Bellevue-based Eddie Bauer could have a new owner today. According to reports by Bloomberg News, Golden Gate Capital, a San Francisco-based leading private equity firm with $9 billion in capital under management, has offered $286 million for the company.
Reports say Golden Gate plans to keep 300 of Eddie Bauer’s 370 stores open. Eddie Bauer has a store at Bellevue Square. Golden Gate officials haven’t released details of which stores will remain open.
Eddie Bauer filed for bankruptcy last month. Golden Gate’s offer to take over the company will be presented for court approval July 22, the retailer said.
This is the second attempt by Golden Gate to acquire Eddie Bauer. Approximately three years ago, Golden Gate offered $285 million for the company, but it failed to get approval from the majority of Eddie Bauer’s shareholders.
That 2007 offer included the assumption of $328 million in Eddie Bauer debt. This go-round, Golden Gate won’t assume any of Eddie Bauer’s debt, according to David Pollack, a bankruptcy attorney with Ballard Spahr Andrews & Ingersoll LLP in Philadelphia whose clients hold leases on about 100 Eddie Bauer stores. Golden Gate reportedly will take on some of the company’s liabilities, such as the company’s leases.

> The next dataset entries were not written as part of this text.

(** ** What a write may do *)
Definition guarded w l1 key : Prop := forall i p, l1 !! i = Some (SLive key p) -> forall k' p', ~ open_at w l1 i k' p'.
(** The old table is left alone, or the key is removed from it. *)
Definition old_effect key l1 (ws : list Z) l1' (ws' : list Z) : Prop :=
  l1' = l1 /\ ws' = ws \/ exists i q, l1 !! i = Some (SLive key q) /\ l1' = <[i := STomb]> l1 /\ ws' = <[i := kTombBit]> ws.
Lemma write_keeps w w' A l0 l1 written A' l0' l1' : walk_inv w A l0 l1 written -> cap_inv w A l1 written -> w' = set_contents (contents w') (set_store (store w') w) ->
  inv cfg (plain (store w')) A' ∅ l0' l1' (slack w) -> same_shape (store w) (store w') -> length l1' = length l1 ->
  (forall k p o, a_live A' !! k = Some (p, o) -> exists v, contents w' !! p = Some v /\ value_ok v) ->
  (forall i k p, open_at w' l1' i k p -> open_at w l1 i k p /\ a_live A' !! k = a_live A !! k /\ contents w' !! p = contents w !! p) ->
  (forall i k p r, open_at w l1 i k p -> cut_records !! i = Some (Some r) -> open_at w' l1' i k p /\ a_live A' !! k = a_live A !! k /\ contents w' !! p = contents w !! p) ->
  walk_inv w' A' l0' l1' written /\ cap_inv w' A' l1' written.
Proof.
  intros H Hc Ew Hi (C0 & C1 & Cp & _) Hlen Hval Hback Hforth. assert (snapshot_pos w' = snapshot_pos w /\ snapshot_cut_ms w' = snapshot_cut_ms w /\ capture w' = capture w /\ r_slot w' = r_slot w /\ r_preimage w' = r_preimage w /\ r_object w' = r_object w /\ r_header w' = r_header w /\ snapshot_finished w' = snapshot_finished w /\ handed w' = handed w) as (E1 & E2 & E3 & E4 & E5 & E6 & E7 & E8 & E9) by (rewrite Ew; done).
  split.
  - pose proof H as []. split; try done.
    + unfold slack in *. by rewrite C0, C1.
    + unfold rehashing in *. by rewrite C1.
    + by rewrite Cp.
    + by rewrite Hlen.
    + by rewrite E1, C1.
    + intros i k p Ho. destruct (Hback i k p Ho) as (Ho1 & EA & EC). destruct (wi_open0 i k p Ho1) as [Hcut Hn]. split; [|done]. rewrite Hcut, E2. f_equal. unfold key_record. rewrite EA. destruct (open_record _ _ _ _ _ _ _ _ H Ho1) as (o & v & Hl & _). rewrite Hl. cbn. by rewrite EC.
    + intros i r Hr. destruct (wi_closed0 i r Hr) as [|(k & p & Ho)]; [by left|right; exists k, p; by apply (Hforth i k p r)].
  - unfold cap_inv, in_record in *. rewrite E8, E3, E1, E9, C1. destruct (snapshot_finished w); [exact Hc|]. destruct Hc as (Ht & Hfull & Hrest). split; [done|]. split; [done|]. destruct (active (rec (capture w))); [|done].
    destruct Hrest as (i & k & p & o & v & n & St & R1 & R2 & R3 & R4 & R5 & R6 & R7 & R8 & R9). destruct (open_record _ _ _ _ _ _ _ _ H R3) as (o' & v' & Hl' & _ & _ & _ & _ & _ & _ & Hcut). assert (o' = o) as -> by congruence. rewrite R7 in Hcut. destruct (Hforth i k p _ R3 Hcut) as (Ho' & EA & EC).
    exists i, k, p, o, v, n, St. unfold recording. rewrite E1, E2, E4, E5, E6, E7, E9, E3, EA, EC. split_and!; try done; apply R9.
Qed.
Lemma write_effect w w' A l0 l1 written A' l0' l1' key : walk_inv w A l0 l1 written -> cap_inv w A l1 written -> w' = set_contents (contents w') (set_store (store w') w) ->
  inv cfg (plain (store w')) A' ∅ l0' l1' (slack w) -> same_shape (store w) (store w') -> guarded w l1 key -> old_effect key l1 (words w) l1' (words w') ->
  (forall k p o, a_live A' !! k = Some (p, o) -> exists v, contents w' !! p = Some v /\ value_ok v) ->
  (forall k, k <> key -> a_live A' !! k = a_live A !! k) -> (forall k p o, k <> key -> a_live A !! k = Some (p, o) -> contents w' !! p = contents w !! p) ->
  walk_inv w' A' l0' l1' written /\ cap_inv w' A' l1' written.
Proof.
  intros H Hc Ew Hi Hs Hg Heff Hval HA HC. assert (snapshot_pos w' = snapshot_pos w) as Ep by (rewrite Ew; done). pose proof (old_tab _ _ _ _ _ H) as (_ & _ & _ & _ & [Hu _] & _).
  assert (forall i k p, open_at w l1 i k p -> k <> key /\ a_live A' !! k = a_live A !! k /\ contents w' !! p = contents w !! p) as Hother.
  { intros i k p Ho. assert (k <> key) as Hk by (intros ->; apply (Hg i p (proj1 (proj2 Ho)) _ _ Ho)). destruct (open_record _ _ _ _ _ _ _ _ H Ho) as (o & v & Hl & _). split; [done|]. split; [by apply HA|by eapply HC]. }
  apply (write_keeps w w' A l0 l1 written A' l0' l1'); try done.
  - destruct Heff as [[-> _]|(i & q & _ & -> & _)]; [done|apply length_insert].
  - intros i k p Ho. assert (open_at w l1 i k p) as Ho1; [|by destruct (Hother _ _ _ Ho1)]. unfold open_at in *. rewrite Ep in Ho. destruct Ho as (Hge & Hx & word & Hw & Hm). destruct Heff as [[E3 E4]|(j & q & Hj & E3 & E4)]; rewrite E3 in Hx; rewrite E4 in Hw; [split; [done|]; split; [done|]; by exists word|]. destruct (decide (i = j)) as [->|Hne]; [rewrite list_lookup_insert_eq in Hx by (by eapply lookup_lt_Some); done|]. rewrite list_lookup_insert_ne in Hx by done. rewrite list_lookup_insert_ne in Hw by done. split; [done|]. split; [done|]. by exists word.
  - intros i k p r Ho _. destruct (Hother _ _ _ Ho) as (Hk & E1 & E2). split; [|done]. unfold open_at in *. rewrite Ep. destruct Heff as [[-> ->]|(j & q & Hj & -> & ->)]; [done|]. destruct Ho as (Hge & Hx & word & Hw & Hm). assert (i <> j) as Hne by (intros ->; congruence). rewrite !list_lookup_insert_ne by done. split; [done|]. split; [done|]. by exists word.
Qed.
Lemma take_bytes w : handed_bytes (handed (take_chunk w), capture (take_chunk w)) = handed_bytes (handed w, capture w).
Proof. unfold take_chunk, snapshot_take_chunk, handed_bytes, stream. cbn. rewrite concat_app. destruct (ready (capture w)); cbn; by rewrite ?app_nil_r, <- ?app_assoc. Qed.
Lemma take_spec w A l0 l1 written : walk_inv w A l0 l1 written -> cap_inv w A l1 written -> walk_inv (take_chunk w) A l0 l1 written /\ cap_inv (take_chunk w) A l1 written.
Proof.
  intros H Hc. pose proof (take_bytes w) as Eb. unfold take_chunk, snapshot_take_chunk in *. split; [by apply (skip_same w)|]. unfold cap_inv, in_record in *. cbn [snapshot_finished capture handed store snapshot_pos rec failed build ready option_list]. destruct (snapshot_finished w).
  - destruct Hc as (H1 & H2 & H3 & H4 & H5 & front & last & H6 & H7 & H8). split_and!; try done; [|exists front, last; by rewrite app_nil_r]. rewrite <- H5. exact Eb.
  - destruct Hc as ((T1 & T2 & T3) & Hfull & Hrest). split; [done|]. assert (Forall full_chunk (handed w ++ option_list (ready (capture w)))) as Hf2 by (apply Forall_app; split; [done|]; destruct (ready (capture w)); repeat constructor; done). split; [done|]. destruct (active (rec (capture w))) eqn:Ea.
    + destruct Hrest as (i & k & p & o & v & n & St & R1 & R2 & R3 & R4 & R5 & R6 & R7 & R8 & R9). exists i, k, p, o, v, n, St. cbn. do 8 (split; [done|]). exact (proj1 (take_chunk_captured _ _ _ _ _ _ _ _ R9)).
    + rewrite <- Hrest. exact Eb.
Qed.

“Creditors in general and landlords in particular should be happy,” Pollack said in a Bloomberg story.
According to court documents, Eddie Bauer had 7,700 U.S. employees and another 933 workers in Canada, as of June. The company targets customers from 30 years old to 54 years old with an average income of $77,000, according to court papers.
Eddie Bauer was bought by catalog retailer Spiegel Inc. in 1988, which expanded the retail outlets, according to court records. By 2002, the company had grown to 501 retail and outlet stores from 61.
In 2003, the company’s predecessor Eddie Bauer Inc. filed for bankruptcy along with Speigel. After leaving court protection in 2005, Eddie Bauer twice failed to sell itself.
Eddie Bauer hasn’t made an annual profit in three years and reported a $44.5 million loss in the first quarter on sales of $180 million.
Nevertheless, retail consultants say there still is value in the Eddie Bauer brand.
“There’s some real value in the stores and in the brand,” George Whalin, president of Retail Management Consultants in Carlsbad, Calif., said.
Eddie Bauer’s current bankruptcy was caused mainly by the high debt taken on during the previous bankruptcy case, according to court papers.